*Your task*: Determine the number of lines below that contain "Crypto". Write nothing but that number.

(Collected data entries)
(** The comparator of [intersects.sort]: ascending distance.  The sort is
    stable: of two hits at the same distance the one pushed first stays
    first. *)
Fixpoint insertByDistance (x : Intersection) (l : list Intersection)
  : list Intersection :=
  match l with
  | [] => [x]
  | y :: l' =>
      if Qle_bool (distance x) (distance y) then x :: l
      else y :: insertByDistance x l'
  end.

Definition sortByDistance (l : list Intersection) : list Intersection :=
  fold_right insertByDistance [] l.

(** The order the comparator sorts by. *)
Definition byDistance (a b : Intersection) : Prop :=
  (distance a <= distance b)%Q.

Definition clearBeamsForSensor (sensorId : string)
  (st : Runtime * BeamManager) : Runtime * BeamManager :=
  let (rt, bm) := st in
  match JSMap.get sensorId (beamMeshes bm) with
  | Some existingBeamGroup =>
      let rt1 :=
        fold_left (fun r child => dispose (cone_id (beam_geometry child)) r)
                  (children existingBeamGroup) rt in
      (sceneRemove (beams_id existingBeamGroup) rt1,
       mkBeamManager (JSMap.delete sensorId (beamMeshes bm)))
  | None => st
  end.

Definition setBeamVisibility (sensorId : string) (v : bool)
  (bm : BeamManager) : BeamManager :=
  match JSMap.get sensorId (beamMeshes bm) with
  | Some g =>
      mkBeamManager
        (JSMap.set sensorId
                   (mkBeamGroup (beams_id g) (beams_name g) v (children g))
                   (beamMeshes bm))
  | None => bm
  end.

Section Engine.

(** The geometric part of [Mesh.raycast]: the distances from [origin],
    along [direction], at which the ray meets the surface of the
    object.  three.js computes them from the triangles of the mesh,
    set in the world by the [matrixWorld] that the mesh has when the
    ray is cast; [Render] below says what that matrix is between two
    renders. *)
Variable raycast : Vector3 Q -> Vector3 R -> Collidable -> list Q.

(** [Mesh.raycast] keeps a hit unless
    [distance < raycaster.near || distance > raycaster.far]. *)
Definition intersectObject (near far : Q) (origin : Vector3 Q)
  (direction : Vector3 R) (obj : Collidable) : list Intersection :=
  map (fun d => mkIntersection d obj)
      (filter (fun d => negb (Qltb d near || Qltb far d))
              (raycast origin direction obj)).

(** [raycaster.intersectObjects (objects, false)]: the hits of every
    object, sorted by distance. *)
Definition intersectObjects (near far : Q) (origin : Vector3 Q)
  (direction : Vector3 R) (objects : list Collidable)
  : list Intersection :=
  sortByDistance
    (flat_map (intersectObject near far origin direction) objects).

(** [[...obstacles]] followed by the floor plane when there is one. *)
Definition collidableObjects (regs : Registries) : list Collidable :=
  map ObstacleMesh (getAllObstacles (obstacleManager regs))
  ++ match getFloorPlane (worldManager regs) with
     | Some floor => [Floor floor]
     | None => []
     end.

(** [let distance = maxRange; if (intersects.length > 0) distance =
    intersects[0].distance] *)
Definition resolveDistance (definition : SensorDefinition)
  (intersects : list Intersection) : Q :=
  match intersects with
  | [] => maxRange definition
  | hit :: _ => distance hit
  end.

--

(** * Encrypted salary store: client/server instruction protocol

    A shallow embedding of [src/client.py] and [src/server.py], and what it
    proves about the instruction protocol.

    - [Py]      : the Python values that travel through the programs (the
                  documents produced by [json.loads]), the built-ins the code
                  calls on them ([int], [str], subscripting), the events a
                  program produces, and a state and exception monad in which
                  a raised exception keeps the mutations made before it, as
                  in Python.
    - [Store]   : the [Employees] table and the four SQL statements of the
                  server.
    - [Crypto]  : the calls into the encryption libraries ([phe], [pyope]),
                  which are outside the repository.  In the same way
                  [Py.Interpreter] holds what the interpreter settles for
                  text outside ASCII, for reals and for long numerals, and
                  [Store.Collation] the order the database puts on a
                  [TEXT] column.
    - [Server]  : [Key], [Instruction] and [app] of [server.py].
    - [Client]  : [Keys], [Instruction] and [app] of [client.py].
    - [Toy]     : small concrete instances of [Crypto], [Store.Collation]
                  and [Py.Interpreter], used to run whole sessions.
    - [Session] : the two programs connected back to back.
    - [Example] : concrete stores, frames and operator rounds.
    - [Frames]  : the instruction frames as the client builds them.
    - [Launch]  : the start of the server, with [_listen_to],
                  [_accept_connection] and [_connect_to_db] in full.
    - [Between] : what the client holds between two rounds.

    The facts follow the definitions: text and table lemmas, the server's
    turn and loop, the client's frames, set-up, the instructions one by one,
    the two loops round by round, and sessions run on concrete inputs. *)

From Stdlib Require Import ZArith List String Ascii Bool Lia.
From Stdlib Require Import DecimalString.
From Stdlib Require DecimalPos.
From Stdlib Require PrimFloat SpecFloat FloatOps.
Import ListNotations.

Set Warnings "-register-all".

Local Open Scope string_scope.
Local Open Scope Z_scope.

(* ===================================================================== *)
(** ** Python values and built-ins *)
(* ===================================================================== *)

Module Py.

* * *

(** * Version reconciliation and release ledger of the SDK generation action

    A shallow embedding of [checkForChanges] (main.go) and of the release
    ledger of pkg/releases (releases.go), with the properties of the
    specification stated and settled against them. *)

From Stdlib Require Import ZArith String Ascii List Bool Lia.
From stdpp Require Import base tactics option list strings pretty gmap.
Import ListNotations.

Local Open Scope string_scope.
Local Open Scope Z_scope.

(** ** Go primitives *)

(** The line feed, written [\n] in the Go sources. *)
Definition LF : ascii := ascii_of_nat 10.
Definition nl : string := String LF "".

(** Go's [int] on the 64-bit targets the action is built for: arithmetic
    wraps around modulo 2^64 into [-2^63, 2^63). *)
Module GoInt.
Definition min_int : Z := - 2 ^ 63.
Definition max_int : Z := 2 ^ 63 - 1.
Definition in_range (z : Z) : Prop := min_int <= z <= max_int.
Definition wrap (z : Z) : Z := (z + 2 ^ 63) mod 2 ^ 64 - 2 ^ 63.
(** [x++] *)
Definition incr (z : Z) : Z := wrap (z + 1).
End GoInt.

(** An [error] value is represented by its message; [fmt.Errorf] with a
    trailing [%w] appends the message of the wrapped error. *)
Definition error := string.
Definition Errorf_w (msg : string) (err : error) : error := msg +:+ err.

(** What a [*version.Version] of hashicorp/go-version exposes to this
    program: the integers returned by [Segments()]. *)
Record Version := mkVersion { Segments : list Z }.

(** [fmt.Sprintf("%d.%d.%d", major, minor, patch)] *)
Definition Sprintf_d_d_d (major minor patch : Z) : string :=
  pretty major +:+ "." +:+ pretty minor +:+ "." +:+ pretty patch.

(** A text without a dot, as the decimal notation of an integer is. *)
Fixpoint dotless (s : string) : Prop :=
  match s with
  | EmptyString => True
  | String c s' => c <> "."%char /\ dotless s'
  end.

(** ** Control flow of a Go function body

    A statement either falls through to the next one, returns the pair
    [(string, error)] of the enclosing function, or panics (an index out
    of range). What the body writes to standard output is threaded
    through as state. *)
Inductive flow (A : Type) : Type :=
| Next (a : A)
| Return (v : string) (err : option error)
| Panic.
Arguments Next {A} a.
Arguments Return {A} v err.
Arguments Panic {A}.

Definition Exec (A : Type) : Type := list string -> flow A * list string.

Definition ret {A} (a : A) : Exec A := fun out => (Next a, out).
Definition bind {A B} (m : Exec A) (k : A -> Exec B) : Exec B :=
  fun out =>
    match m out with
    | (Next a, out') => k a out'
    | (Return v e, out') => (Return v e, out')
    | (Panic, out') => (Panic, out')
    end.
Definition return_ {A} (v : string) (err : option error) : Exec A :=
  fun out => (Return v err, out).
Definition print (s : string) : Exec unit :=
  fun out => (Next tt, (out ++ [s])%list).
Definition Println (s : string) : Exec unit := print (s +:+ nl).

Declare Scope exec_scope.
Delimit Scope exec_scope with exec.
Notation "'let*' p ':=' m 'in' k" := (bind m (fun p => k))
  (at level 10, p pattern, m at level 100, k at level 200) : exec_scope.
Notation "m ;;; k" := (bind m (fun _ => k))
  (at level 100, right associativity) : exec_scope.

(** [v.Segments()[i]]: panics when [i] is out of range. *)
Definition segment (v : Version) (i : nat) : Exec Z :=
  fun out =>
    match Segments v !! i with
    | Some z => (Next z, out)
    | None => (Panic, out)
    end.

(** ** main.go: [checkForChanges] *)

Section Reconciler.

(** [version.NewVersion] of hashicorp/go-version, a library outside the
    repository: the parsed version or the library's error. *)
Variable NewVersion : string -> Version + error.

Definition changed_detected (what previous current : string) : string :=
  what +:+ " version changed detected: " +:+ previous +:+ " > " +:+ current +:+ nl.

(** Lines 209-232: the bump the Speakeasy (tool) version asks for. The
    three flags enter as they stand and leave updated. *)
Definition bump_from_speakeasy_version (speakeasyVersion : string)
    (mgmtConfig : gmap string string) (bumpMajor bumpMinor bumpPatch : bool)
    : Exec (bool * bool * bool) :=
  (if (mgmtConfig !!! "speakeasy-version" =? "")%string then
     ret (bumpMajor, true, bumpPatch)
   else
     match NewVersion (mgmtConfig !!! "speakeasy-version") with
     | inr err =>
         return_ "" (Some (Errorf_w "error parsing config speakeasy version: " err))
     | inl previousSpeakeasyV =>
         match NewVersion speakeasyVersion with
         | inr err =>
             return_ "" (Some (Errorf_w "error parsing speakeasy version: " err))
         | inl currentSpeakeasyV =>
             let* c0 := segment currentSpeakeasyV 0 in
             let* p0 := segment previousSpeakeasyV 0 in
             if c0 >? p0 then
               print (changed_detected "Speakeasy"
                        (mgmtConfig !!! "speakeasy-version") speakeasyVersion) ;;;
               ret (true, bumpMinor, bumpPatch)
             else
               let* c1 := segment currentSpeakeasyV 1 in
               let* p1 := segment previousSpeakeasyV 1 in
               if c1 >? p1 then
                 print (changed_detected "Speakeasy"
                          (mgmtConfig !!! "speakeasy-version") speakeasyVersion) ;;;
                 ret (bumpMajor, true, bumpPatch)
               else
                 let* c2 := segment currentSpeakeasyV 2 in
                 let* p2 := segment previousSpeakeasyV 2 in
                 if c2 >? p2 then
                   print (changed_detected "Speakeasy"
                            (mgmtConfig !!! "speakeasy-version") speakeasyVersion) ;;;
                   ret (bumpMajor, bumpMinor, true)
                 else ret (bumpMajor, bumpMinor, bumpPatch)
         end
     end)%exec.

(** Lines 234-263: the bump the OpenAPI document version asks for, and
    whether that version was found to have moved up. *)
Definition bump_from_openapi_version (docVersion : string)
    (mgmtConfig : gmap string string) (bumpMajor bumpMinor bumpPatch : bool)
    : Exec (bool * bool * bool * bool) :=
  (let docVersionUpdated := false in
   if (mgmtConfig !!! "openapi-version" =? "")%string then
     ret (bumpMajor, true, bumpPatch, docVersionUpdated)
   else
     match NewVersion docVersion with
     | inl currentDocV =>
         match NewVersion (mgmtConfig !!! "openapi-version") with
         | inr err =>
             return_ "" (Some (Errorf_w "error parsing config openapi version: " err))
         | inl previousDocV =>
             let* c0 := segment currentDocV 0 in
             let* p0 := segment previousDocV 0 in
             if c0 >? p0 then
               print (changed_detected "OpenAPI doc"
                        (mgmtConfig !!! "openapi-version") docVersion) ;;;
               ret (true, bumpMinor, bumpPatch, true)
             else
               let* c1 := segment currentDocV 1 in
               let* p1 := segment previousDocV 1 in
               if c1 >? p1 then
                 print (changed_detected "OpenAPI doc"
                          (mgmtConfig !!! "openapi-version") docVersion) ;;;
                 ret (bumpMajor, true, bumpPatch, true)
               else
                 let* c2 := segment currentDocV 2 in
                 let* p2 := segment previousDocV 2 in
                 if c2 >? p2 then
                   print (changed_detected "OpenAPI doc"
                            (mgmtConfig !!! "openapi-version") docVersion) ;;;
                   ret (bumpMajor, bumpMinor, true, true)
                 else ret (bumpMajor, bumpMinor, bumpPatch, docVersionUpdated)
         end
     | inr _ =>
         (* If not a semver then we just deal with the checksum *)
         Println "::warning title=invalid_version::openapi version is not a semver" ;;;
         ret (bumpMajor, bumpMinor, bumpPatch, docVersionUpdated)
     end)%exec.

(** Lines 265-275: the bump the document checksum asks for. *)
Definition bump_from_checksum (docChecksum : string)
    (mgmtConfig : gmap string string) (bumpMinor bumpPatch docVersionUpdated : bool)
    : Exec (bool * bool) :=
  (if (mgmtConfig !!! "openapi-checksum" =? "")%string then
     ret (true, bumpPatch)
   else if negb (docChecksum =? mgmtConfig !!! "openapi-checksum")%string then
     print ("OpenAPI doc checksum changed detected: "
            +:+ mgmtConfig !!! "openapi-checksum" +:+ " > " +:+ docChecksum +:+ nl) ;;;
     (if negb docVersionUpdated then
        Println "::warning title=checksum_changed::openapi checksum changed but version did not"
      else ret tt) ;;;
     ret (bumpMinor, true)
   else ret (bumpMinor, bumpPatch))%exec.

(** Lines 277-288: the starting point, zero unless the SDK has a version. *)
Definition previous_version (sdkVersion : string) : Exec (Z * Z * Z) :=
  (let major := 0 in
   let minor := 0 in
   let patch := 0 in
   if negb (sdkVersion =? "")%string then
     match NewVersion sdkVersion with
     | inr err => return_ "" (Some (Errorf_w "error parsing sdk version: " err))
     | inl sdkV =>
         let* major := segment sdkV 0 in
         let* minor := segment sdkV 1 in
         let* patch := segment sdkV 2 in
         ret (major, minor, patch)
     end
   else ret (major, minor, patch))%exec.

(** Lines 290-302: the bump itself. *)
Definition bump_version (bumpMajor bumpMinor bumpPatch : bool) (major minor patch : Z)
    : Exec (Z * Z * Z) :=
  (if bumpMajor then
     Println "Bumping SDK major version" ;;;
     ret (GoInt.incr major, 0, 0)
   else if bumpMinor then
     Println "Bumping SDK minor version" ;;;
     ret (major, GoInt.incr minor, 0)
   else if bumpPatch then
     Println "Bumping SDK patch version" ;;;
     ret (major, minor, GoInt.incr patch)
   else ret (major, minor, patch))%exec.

*Solution to the problem*: 2